TO DO: Return only the lines running from the first line of the listing through the one with "st = 1%nat).", unchanged.
----- EXERCISE MATERIAL
Lemma not_gtb_leb (x d : ext) :
  nonan x -> nonan d -> gtb x d = false -> leb x d = true.
Proof. intros Hx Hd H. ext_cases. Qed.

Lemma leb_lt_trans (y d x : ext) :
  leb y d = true -> gtb x d = true -> ltb y x = true.
Proof. intros H1 H2. ext_cases. Qed.

Lemma leb_trans (x y z : ext) : leb x y = true -> leb y z = true -> leb x z = true.
Proof. intros H1 H2. ext_cases. Qed.

Lemma leb_refl (x : ext) : nonan x -> leb x x = true.
Proof. intros H. ext_cases. Qed.

Lemma ltb_leb (x y : ext) : ltb x y = true -> leb x y = true.
Proof. intros H. ext_cases. Qed.

Lemma ltb_false_leb (x y : ext) :
  nonan x -> nonan y -> ltb x y = false -> leb y x = true.
Proof. intros Hx Hy H. ext_cases. Qed.

Lemma good_nonan (x : ext) : good x -> nonan x.
Proof. destruct x; simpl; tauto. Qed.

Lemma nonneg_good (x : ext) : nonneg x -> good x.
Proof. destruct x; simpl; tauto. Qed.

Lemma good_add (x y : ext) : good x -> good y -> good (add x y).
Proof. intros Hx Hy. ext_cases. Qed.

Lemma nonneg_add (x y : ext) : nonneg x -> nonneg y -> nonneg (add x y).
Proof. intros Hx Hy. ext_cases. Qed.

Lemma leb_add_pos (x d : ext) : good x -> nonneg d -> leb x (add x d) = true.
Proof. intros Hx Hd. ext_cases. Qed.

Lemma leb_PInf (x : ext) : nonan x -> leb x PInf = true.
Proof. intros H. ext_cases. Qed.

(** Adding a duration that is not negative never moves an instant below a
    bound it was not below already. *)
Lemma ltb_add_nonneg (x d b : ext) :
  nonneg d -> ltb (add x d) b = true -> ltb x b = true.
Proof. intros Hd H. ext_cases. Qed.

Lemma sided_nonan (b : bool) (x : ext) : sided b x -> nonan x.
Proof. destruct x; simpl; tauto. Qed.
(** In the run of [main], where the rows follow each other: nothing was
    asked yet, or the promise is fulfilled and one request was sent. *)
Definition asked_once (st : State) : Prop :=
  (aliasMapPromise st = None /\ alias_requests st = 0%nat)
  \/ ((exists m, memoised st m) /\ alias_requests st = 1%nat).

(** A computation that sends no further request for the dataset. *)
Definition keeps_once {A} (c : Comp A) : Prop :=
  forall st, asked_once st -> asked_once (snd (c st)).

(** [f] on the first, and on the last, of the pieces. *)
Definition map_first (f : jsstring -> jsstring) (l : list jsstring)
  : list jsstring :=
  match l with
  | p :: ps => f p :: ps
  | [] => []
  end.

Fixpoint map_last (f : jsstring -> jsstring) (l : list jsstring)
  : list jsstring :=
  match l with
  | [] => []
  | p :: ps =>
      match ps with
      | [] => [f p]
      | _ :: _ => p :: map_last f ps
      end
  end.

Definition no_line_break (s : jsstring) : bool :=
  forallb (fun c => negb (c =? LF)) s.

Section Vocabulary.

Context `{host : Host}.

(** What the resolver falls back on. *)
Definition slug_or_raw (rawName : jsstring) : jsstring :=
  if is_empty (normalizeString rawName) then rawName
  else normalizeString rawName.

(** The keys a record of the reference dataset is known by: its id, its
    English name, its French name and the slug of its English name, each
    normalised, those that are empty left out. *)
Definition record_keys (r : ReferenceRecord) : list jsstring :=
  List.map normalizeString
    (List.filter non_empty
       [ref_id r; ref_english r; ref_french r; normalizeString (ref_english r)]).

(** The id a key is mapped to: that of the last record known by the key. *)
Fixpoint mapped_id (key : jsstring) (records : list ReferenceRecord)
  : option jsstring :=
  match records with
  | [] => None
  | r :: rest =>
      match mapped_id key rest with
      | Some id => Some id
      | None => if bool_decide (key ∈ record_keys r) then Some (ref_id r) else None
      end
  end.

(** One piece of code runs; a call gives back the promise it returns. *)
Definition step (a : Action) (st : State) : option nat * State :=
  match a with
  | CallResolver => let '(p, st') := getPokemonAliasMap st in (Some p, st')
  | Settle p response => (None, settle p response st)
  | FetchPokemon c => (None, snd (fetchJson (POKEMON_URL ++ c) st))
  | FetchSpecies c => (None, snd (fetchJson (SPECIES_URL ++ c) st))
  end.

(** The pieces run in the order given; the promises returned to the
    callers are collected. *)
Fixpoint interleave (actions : list Action) (st : State) : list nat * State :=
  match actions with
  | [] => ([], st)
  | a :: rest =>
      let '(returned, st1) := step a st in
      let '(others, st2) := interleave rest st1 in
      (match returned with Some p => p :: others | None => others end, st2)
  end.

End Vocabulary.

(** ** More vocabulary: lines and fields *)

(** A line without the carriage return that ends it, if one does. *)
Fixpoint drop_last_cr (s : jsstring) : jsstring :=
  match s with
  | [] => []
  | c :: r =>
      match r with
      | [] => if c =? CR then [] else [c]
      | _ :: _ => c :: drop_last_cr r
      end
  end.

(** How many times the code unit [c] occurs in [s]. *)
Definition count_unit (c : N) (s : jsstring) : nat :=
  length (List.filter (N.eqb c) s).

Definition QUOTE : N := 34.

(** The maximal runs of code units outside the class [cls]; [cur] holds
    the run being read, reversed. *)
Fixpoint runs_from (cls : N -> bool) (cur : jsstring) (s : jsstring)
  : list jsstring :=
  match s with
  | [] => if is_empty cur then [] else [rev cur]
  | c :: r =>
      if cls c then
        if is_empty cur then runs_from cls [] r else rev cur :: runs_from cls [] r
      else runs_from cls (c :: cur) r
  end.

(** The runs of lower-case letters and digits of a text. *)
Definition alnum_runs (s : jsstring) : list jsstring :=
  runs_from not_lower_alnum [] s.

Section MoreVocabulary.

Context `{host : Host}.

(** What a binding of an alias map comes from: the key is a normalised
    text, the id that of a record of the data, as a string. *)
Definition from_data (entries : list JSVal) (key id : jsstring) : Prop :=
  (exists text, key = normalizeString text)
  /\ exists entry idv,
      In entry entries /\ getProp entry (js "id") = Ok idv /\ ToString idv = Ok id.

End MoreVocabulary.

(** The search for the language [lang] comes to an end: it finds an entry
    or the end of the entries before it meets [null]. *)
Fixpoint searchable (lang : jsstring) (entries : list JSVal) : bool :=
  match entries with
  | [] => true
  | entry :: rest =>
      negb (nullish entry)
      && (strict_eq_string (field_at [js "language"; js "name"] entry) lang
          || searchable lang rest)
  end.

(** A species record with these entries. *)
Definition species_with (entries : list JSVal) : JSVal :=
  VObj [(js "flavor_text_entries", VArr entries)].

(** *** What a run asks for and what it writes *)




(** A computation that adds only events [Q] to the trace. *)
Definition adds (Q : Event -> Prop) {A} (c : Comp A) : Prop :=
  forall st, exists more,
    trace (snd (c st)) = trace st ++ more /\ Forall Q more.




(** *** The words of a title *)

(** A word with its first character in upper case and the others in lower
    case, on ASCII text. *)
Definition title_word (w : jsstring) : jsstring :=
  List.map upper_unit (firstn 1 w) ++ List.map lower_unit (skipn 1 w).

(** What [split(/\s+/)] returns: pieces without white space, none of them
    empty but, at most, the last one, and the first one if [first] is set. *)
Fixpoint pieces_shape (first : bool) (pieces : list jsstring) : bool :=
  match pieces with
  | [] => false
  | w :: rest =>
      forallb (fun c => negb (is_whitespace c)) w
      && match rest with
         | [] => true
         | _ :: _ => (first || negb (is_empty w)) && pieces_shape false rest
         end
  end.

Section RowVocabulary.

Context `{host : Host}.


End RowVocabulary.


(** ** fetchJson: the exchange with the server

    In [main], a call of [fetchJson] is a request that settles as the host
    says ([respond]).  What follows is [fetchJson] itself: the request it
    sends, what it does with the response, and the redirects it follows.

    [https.get] and the parsing are the [Server].  A reply is what
    [https.get] reports for one request: an [error] event, or a response
    with its status code, its [location] header when it has one, and the
    chunks of its body, received up to the [end] event. *)
Inductive Reply : Type :=
  | ErrorEvent (error : JSError)
  | Response (statusCode : N) (location : option jsstring)
      (chunks : list (list Byte.byte)).

(** [https_get hop url] is the reply to the request for [url] that a call
    of [fetchJson] sends after [hop] redirects; [utf8] is
    [buffer.toString("utf8")]. *)
Class Server : Type := {
  https_get : nat -> jsstring -> Reply;
  utf8 : list Byte.byte -> jsstring;
  JSON_parse : jsstring -> Result JSVal
}.

(** The text of a status code in a template literal. *)
Definition decimal (n : N) : jsstring :=
  js (NilZero.string_of_uint (N.to_uint n)).

Section Exchange.

Context `{server : Server}.

(** [new Error(`Request failed with status ${res.statusCode}`)] *)
Definition request_failed (statusCode : N) : JSError :=
  Failure (js "Request failed with status " ++ decimal statusCode).

(** The promise [fetchJson url] returns, after at most [fuel] requests:
    settled, with the parsed body or with an error, or still pending.
    A redirect is followed by a call of [fetchJson] for the target, whose
    outcome is the outcome of the call. *)
Fixpoint fetchJson_http (fuel hop : nat) (url : jsstring)
  : option (Result JSVal) :=
  match fuel with
  | O => None
  | S fuel' =>
      match https_get hop url with
      | ErrorEvent error => Some (Throw error)
      | Response statusCode location chunks =>
          if (300 <=? statusCode) && (statusCode <? 400)
             && negb (missing location) then
            fetchJson_http fuel' (S hop) (default [] location)
          else if (statusCode <? 200) || (300 <=? statusCode) then
            Some (Throw (request_failed statusCode))
          else Some (JSON_parse (utf8 (concat chunks)))
      end
  end.

(** The requests for [url] and then for [targets], each answered by a
    redirect to the next. *)
Fixpoint redirected (hop : nat) (url : jsstring) (targets : list jsstring)
  : Prop :=
  match targets with
  | [] => True
  | target :: rest =>
      (exists statusCode chunks,
          https_get hop url = Response statusCode (Some target) chunks
          /\ 300 <= statusCode < 400)
      /\ target <> []
      /\ redirected (S hop) target rest
  end.

(** How a reply that is not a redirect to follow settles the promise: an
    error event rejects it; a status from 200 to 299 gives the parsed
    body, or the error of the parser; any other status rejects with the
    status, that of a redirect with no target too. *)
Inductive settles_with : Reply -> Result JSVal -> Prop :=
  | settles_error error : settles_with (ErrorEvent error) (Throw error)
  | settles_body statusCode location chunks :
      200 <= statusCode < 300 ->
      settles_with (Response statusCode location chunks)
        (JSON_parse (utf8 (concat chunks)))
  | settles_status statusCode location chunks :
      statusCode < 200 \/ 400 <= statusCode
      \/ (300 <= statusCode /\ missing location = true) ->
      settles_with (Response statusCode location chunks)
        (Throw (request_failed statusCode)).

(** Every request for a URL of the set is answered by a redirect into the
    set. *)
Definition redirect_trap (trap : jsstring -> Prop) : Prop :=
  forall hop url, trap url ->
    exists statusCode target chunks,
      https_get hop url = Response statusCode (Some target) chunks
      /\ 300 <= statusCode < 400 /\ target <> [] /\ trap target.

End Exchange.

(** A server: [/a] has moved to [/b], whose body is the empty array, in
    two chunks; [/loop] redirects to itself, [/moved] redirects nowhere;
    nothing else is there. *)
Definition example_server : Server :=
  {| https_get := fun _ url =>
       if bool_decide (url = js "https://pokeapi.co/a") then
         Response 301 (Some (js "https://pokeapi.co/b")) []
       else if bool_decide (url = js "https://pokeapi.co/b") then
         Response 200 None [[Byte.x5b]; [Byte.x5d]]
       else if bool_decide (url = js "https://pokeapi.co/loop") then
         Response 302 (Some (js "https://pokeapi.co/loop")) []
       else if bool_decide (url = js "https://pokeapi.co/moved") then
         Response 301 None []
       else Response 404 None [];
     utf8 := List.map (fun b => N_of_ascii (ascii_of_byte b));
     JSON_parse := fun text =>
       if bool_decide (text = js "[]") then Ok (VArr [])
       else Throw (Failure (js "Unexpected token")) |}.

(** * script.js: the page

    A shallow embedding of [src/script.js]: [loadTeamMembers] and the
    [main] that builds one card for each member.  The names are those of
    the source, in a module of their own. *)

Module Page.

(** An element as the script builds it: its tag, the properties the script
    has set, in the order it set them, and the children appended. *)
Inductive Element : Type :=
  | Elem (tagName : jsstring) (properties : list (jsstring * jsstring))
      (childNodes : list Element).

(** [document.createElement(tag)] *)
Definition createElement (tagName : jsstring) : Element := Elem tagName [] [].

(** [element.property = value], for a value that is a string. *)
Definition set (property value : jsstring) (element : Element) : Element :=
  match element with
  | Elem tagName properties childNodes =>
      Elem tagName (properties ++ [(property, value)]) childNodes
  end.

(** [parent.appendChild(child)] *)
Definition appendChild (parent child : Element) : Element :=
  match parent with
  | Elem tagName properties childNodes =>
      Elem tagName properties (childNodes ++ [child])
  end.

(** The string a property such as [src] gets when a value is assigned to
    it, which is also what a template literal makes of the value. *)
Definition to_string (v : JSVal) : Result jsstring := ToString v.

(** The string [textContent] gets: [null] and [undefined] give the empty
    text. *)
Definition to_text (v : JSVal) : Result jsstring :=
  if nullish v then Ok [] else ToString v.

(** What [fetch] gives: a rejection, or a response with [ok], [status] and
    what [json()] makes of its body. *)
Inductive FetchReply : Type :=
  | FetchRejected (error : JSError)
  | FetchResponse (ok : bool) (status : N) (json : Result JSVal).

(** The browser: [window.location.protocol], [window.__TEAM_DATA__]
    ([undefined] when no script has set it), [fetch] with its [no-store]
    option, and the children of the element [document.getElementById]
    finds under the id [cards], if there is one. *)
Class Browser : Type := {
  protocol : jsstring;
  team_data : JSVal;
  fetch : jsstring -> FetchReply;
  cardsContainer : option (list Element)
}.

(** What the page does that can be observed, the cards apart. *)
Inductive PageEvent : Type :=
  | Fetch (url : jsstring)
  | ErrorNoEmbeddedData
  | ErrorLoading (error : JSError).


Section Script.

Context `{browser : Browser}.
----------
RESPONSE TO THIS EXERCISE:
Lemma not_gtb_leb (x d : ext) :
  nonan x -> nonan d -> gtb x d = false -> leb x d = true.
Proof. intros Hx Hd H. ext_cases. Qed.

Lemma leb_lt_trans (y d x : ext) :
  leb y d = true -> gtb x d = true -> ltb y x = true.
Proof. intros H1 H2. ext_cases. Qed.

Lemma leb_trans (x y z : ext) : leb x y = true -> leb y z = true -> leb x z = true.
Proof. intros H1 H2. ext_cases. Qed.

Lemma leb_refl (x : ext) : nonan x -> leb x x = true.
Proof. intros H. ext_cases. Qed.

Lemma ltb_leb (x y : ext) : ltb x y = true -> leb x y = true.
Proof. intros H. ext_cases. Qed.

Lemma ltb_false_leb (x y : ext) :
  nonan x -> nonan y -> ltb x y = false -> leb y x = true.
Proof. intros Hx Hy H. ext_cases. Qed.

Lemma good_nonan (x : ext) : good x -> nonan x.
Proof. destruct x; simpl; tauto. Qed.

Lemma nonneg_good (x : ext) : nonneg x -> good x.
Proof. destruct x; simpl; tauto. Qed.

Lemma good_add (x y : ext) : good x -> good y -> good (add x y).
Proof. intros Hx Hy. ext_cases. Qed.

Lemma nonneg_add (x y : ext) : nonneg x -> nonneg y -> nonneg (add x y).
Proof. intros Hx Hy. ext_cases. Qed.

Lemma leb_add_pos (x d : ext) : good x -> nonneg d -> leb x (add x d) = true.
Proof. intros Hx Hd. ext_cases. Qed.

Lemma leb_PInf (x : ext) : nonan x -> leb x PInf = true.
Proof. intros H. ext_cases. Qed.

(** Adding a duration that is not negative never moves an instant below a
    bound it was not below already. *)
Lemma ltb_add_nonneg (x d b : ext) :
  nonneg d -> ltb (add x d) b = true -> ltb x b = true.
Proof. intros Hd H. ext_cases. Qed.

Lemma sided_nonan (b : bool) (x : ext) : sided b x -> nonan x.
Proof. destruct x; simpl; tauto. Qed.
(** In the run of [main], where the rows follow each other: nothing was
    asked yet, or the promise is fulfilled and one request was sent. *)
Definition asked_once (st : State) : Prop :=
  (aliasMapPromise st = None /\ alias_requests st = 0%nat)
  \/ ((exists m, memoised st m) /\ alias_requests st = 1%nat).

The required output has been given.